Drawing a parallel to the U.S. House select committee investigating the January 6, 2021 Capitol attack, Himes said, “They radically changed the way a congressional committee communicates with the American public — and we did the same thing with this documentary.”
This fall, Himes, a former Wall Street banker, won an eighth term as Connecticut’s 4th District representative in Congress. He said he often gets asked how it’s possible to represent a population with such a wide range in income and wealth disparity.
“As far as I can tell, there’s a huge commonality of interests between radically different levels of affluence,” he said. “Nobody wants to spend an hour on [Interstate] 95. Nobody wants an unstable banking system.”
That said, Himes is committed to shaping policy that evens the playing field.

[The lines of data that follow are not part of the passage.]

(* ===== verification/JigsawSpec.v ===== *)
(** * Properties of the graph of events

    What the operations of [Jigsaw.v] do: adding events and nodes, the check of
    an event's hash, choosing a parent, composing and retrieving events. *)

From S2P Require Import Prelude RlpTypes Keccak Sponge Types Graph Jigsaw.
Local Open Scope Z_scope.
#[local] Opaque keccak_f keccakF1600.

(** ** Choosing a parent *)

Section RandParent.

Context (except : Address).

Definition comer_key (q : RequestArg) : Hash * Address := (TargetHash q, TargetAddr q).

(** The candidates stay, up to their counters; what is chosen is one of them
    that is not from [except], and if there is such a candidate, one is chosen. *)
Lemma RandParent_loop_spec to i ret l l' ret' :
  RandParent_loop except to i ret l = (l', ret') ->
  map comer_key l' = map comer_key l /\
  (ret' = ret /\ Forall (fun q => TargetAddr q = except) l \/
   In (comer_key ret') (map comer_key l) /\ TargetAddr ret' <> except).
Proof.
  revert i ret l' ret'. induction l as [|arg l IH]; intros i ret l' ret'; cbn [RandParent_loop].
  { intros [= <- <-]. split; [done|]. by left. }
  destruct (Z.eqb_spec (Compare (TargetAddr arg) except) 0) as [Heq|Hne]; cbn [negb].
  - rewrite andb_false_r. destruct (RandParent_loop except to (S i) ret l) as [l1 r1] eqn:E.
    intros [= <- <-]. destruct (IH _ _ _ _ E) as [Hm Hr]. cbn [map].
    split; [by rewrite Hm|]. apply Compare_eq in Heq. destruct Hr as [[-> Hf]|[Hin Hx]].
    + left. split; [done|]. by constructor.
    + right. split; [by right|done].
  - assert (Hx : TargetAddr arg <> except).
    { intros Hx. apply Hne. by apply Compare_0; [rewrite Hx|]. }
    rewrite andb_true_r. destruct (i =? to)%nat.
    { intros [= <- <-]. split; [done|]. right. split; [by left|done]. }
    destruct (RandParent_loop except to (S i) arg l) as [l1 r1] eqn:E.
    intros [= <- <-]. destruct (IH _ _ _ _ E) as [Hm Hr]. cbn [map].
    split; [by rewrite Hm|]. right. destruct Hr as [[-> Hf]|[Hin Hx']].
    + split; [by left|done].
    + split; [by right|done].
Qed.

Lemma comers_transport (P : Hash * Address -> Prop) l l' :
  map comer_key l' = map comer_key l ->
  Forall (fun q => P (comer_key q)) l -> Forall (fun q => P (comer_key q)) l'.
Proof.
  intros E H. apply (List.Forall_map comer_key P) in H. rewrite <- E in H.
  by apply (List.Forall_map comer_key P).
Qed.

Lemma RandParent_run rnd r jp rd :
  rounds jp !! r = Some rd -> nc_locked rd = false ->
  exists res l, RandParent rnd r except jp =
    (Ok res, set_rounds (<[r := set_newComer l rd]> (rounds jp)) jp) /\
    map comer_key l = map comer_key (newComer rd) /\
    match newComer rd with
    | [] => res = None
    | _ => exists ret, res = (if Compare (TargetAddr ret) zero_address =? 0
                              then Some ret else None) /\
        (ret = MkRequestArg zero_hash zero_address 0 /\
           Forall (fun q => TargetAddr q = except) (newComer rd) \/
         In (comer_key ret) (map comer_key (newComer rd)) /\ TargetAddr ret <> except)
    end.
Proof.
  intros Hr Hn. unfold RandParent. rewrite (JM_bind_ok (get_round r) _ jp rd jp).
  2: { unfold get_round, mbind, JM_bind, get. by rewrite Hr. }
  rewrite Hn. destruct (newComer rd) as [|q0 l0] eqn:El.
  { exists None, []. split; [|done]. cbn. do 2 f_equal.
    rewrite list_insert_id; [by destruct jp|].
    rewrite Hr. f_equal. by destruct rd; cbn in *; subst. }
  cbn [length Nat.eqb].
  destruct (RandParent_loop _ _ _ _ _) as [l ret] eqn:E.
  destruct (RandParent_loop_spec _ _ _ _ _ _ E) as [Hm Hret].
  eexists _, l. split; [|split; [exact Hm|exists ret; split; [reflexivity|exact Hret]]].
  unfold upd_round, get_round, mbind, JM_bind, get, modify. rewrite Hr. reflexivity.
Qed.

End RandParent.

(** [RandParent] leaves the candidates of a round as they are up to their
    counters.  It gives nothing when there is no candidate and the zero request
    when all of them are from the asking node; as soon as another node is among
    them, and none has the zero address, the last test makes it give nothing:
    an event of another node is never chosen. *)
Theorem RandParent_spec rnd r except jp rd (Hr : rounds jp !! r = Some rd)
    (Hn : nc_locked rd = false) :
  exists res l, RandParent rnd r except jp =
      (Ok res, set_rounds (<[r := set_newComer l rd]> (rounds jp)) jp) /\
    map comer_key l = map comer_key (newComer rd) /\
    (newComer rd = [] -> res = None) /\
    (newComer rd <> [] -> Forall (fun q => TargetAddr q = except) (newComer rd) ->
       res = Some (MkRequestArg zero_hash zero_address 0)) /\
    (Exists (fun q => TargetAddr q <> except) (newComer rd) ->
     Forall (fun q => TargetAddr q <> zero_address) (newComer rd) -> res = None).
Proof.
  destruct (RandParent_run except rnd r jp rd Hr Hn) as (res & l & E & Hm & H).
  exists res, l. split; [exact E|]. split; [exact Hm|].
  destruct (newComer rd) as [|q0 l0]; [by split_and!|]. destruct H as (ret & -> & Hret).
  split_and!; [done| |].
  - intros _ Hf. destruct Hret as [[-> _]|[Hin Hx]]; [done|].
    apply in_map_iff in Hin as (q & Hk & Hq). rewrite List.Forall_forall in Hf.
    injection Hk as _ Ha. rewrite <- Ha in Hx. by destruct (Hx (Hf q Hq)).
  - intros Hex Hz. destruct Hret as [[_ Hf]|[Hin _]].
    + apply Exists_exists in Hex as (q & Hq & Hx). rewrite Forall_forall in Hf.
      by destruct (Hx (Hf q Hq)).
    + apply in_map_iff in Hin as (q & Hk & Hq). rewrite List.Forall_forall in Hz.
      destruct (Z.eqb_spec (Compare (TargetAddr ret) zero_address) 0) as [Hc|]; [|done].
      apply Compare_eq in Hc. injection Hk as _ Ha. rewrite <- Ha in Hc.
      by destruct (Hz q Hq).
Qed.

“The system is tilted in favor of people who have already made it, and we need to be really serious about addressing that,” he said.
“There is no moral or economic argument for taxing working people at average rates that are higher than people who are collecting dividends. There is no moral argument for legacy preferences at places like Yale University. So we’ve got to address those things.”
Over the course of 16 months, beginning last July, the Select Committee on Economic Disparity and Fairness in Growth conducted a dozen hearings in Washington and several more in locations around the country, addressing a range of issues from education to housing, labor unions, small business support, infrastructure, social programs and tax policy.
Through contacts made at those hearings, the committee identified about 150 families whose stories they explored for the documentary. Ultimately, just three were included.
Himes said he consulted friends who work in television for advice on who should narrate the piece. When someone suggested Parker, Himes said, “I was a little concerned initially that people would see it and say, ‘What in the world is Carrie Bradshaw doing in this documentary?’” referring to her character in the long-running HBO series “Sex and the City.” But, he said, “She does a wonderful job of telling her own story, and it’s a remarkable story.”
The documentary premiered this week in Washington, and it’s available to watch on the congressman’s website as well as on YouTube. Himes said various members of the committee have plans in the works to screen the movie in their districts, and they’re promoting it at universities.
“You know, Netflix or HBO isn’t going to distribute it, but we’re hoping that there will be continued interest in showing it around the country.”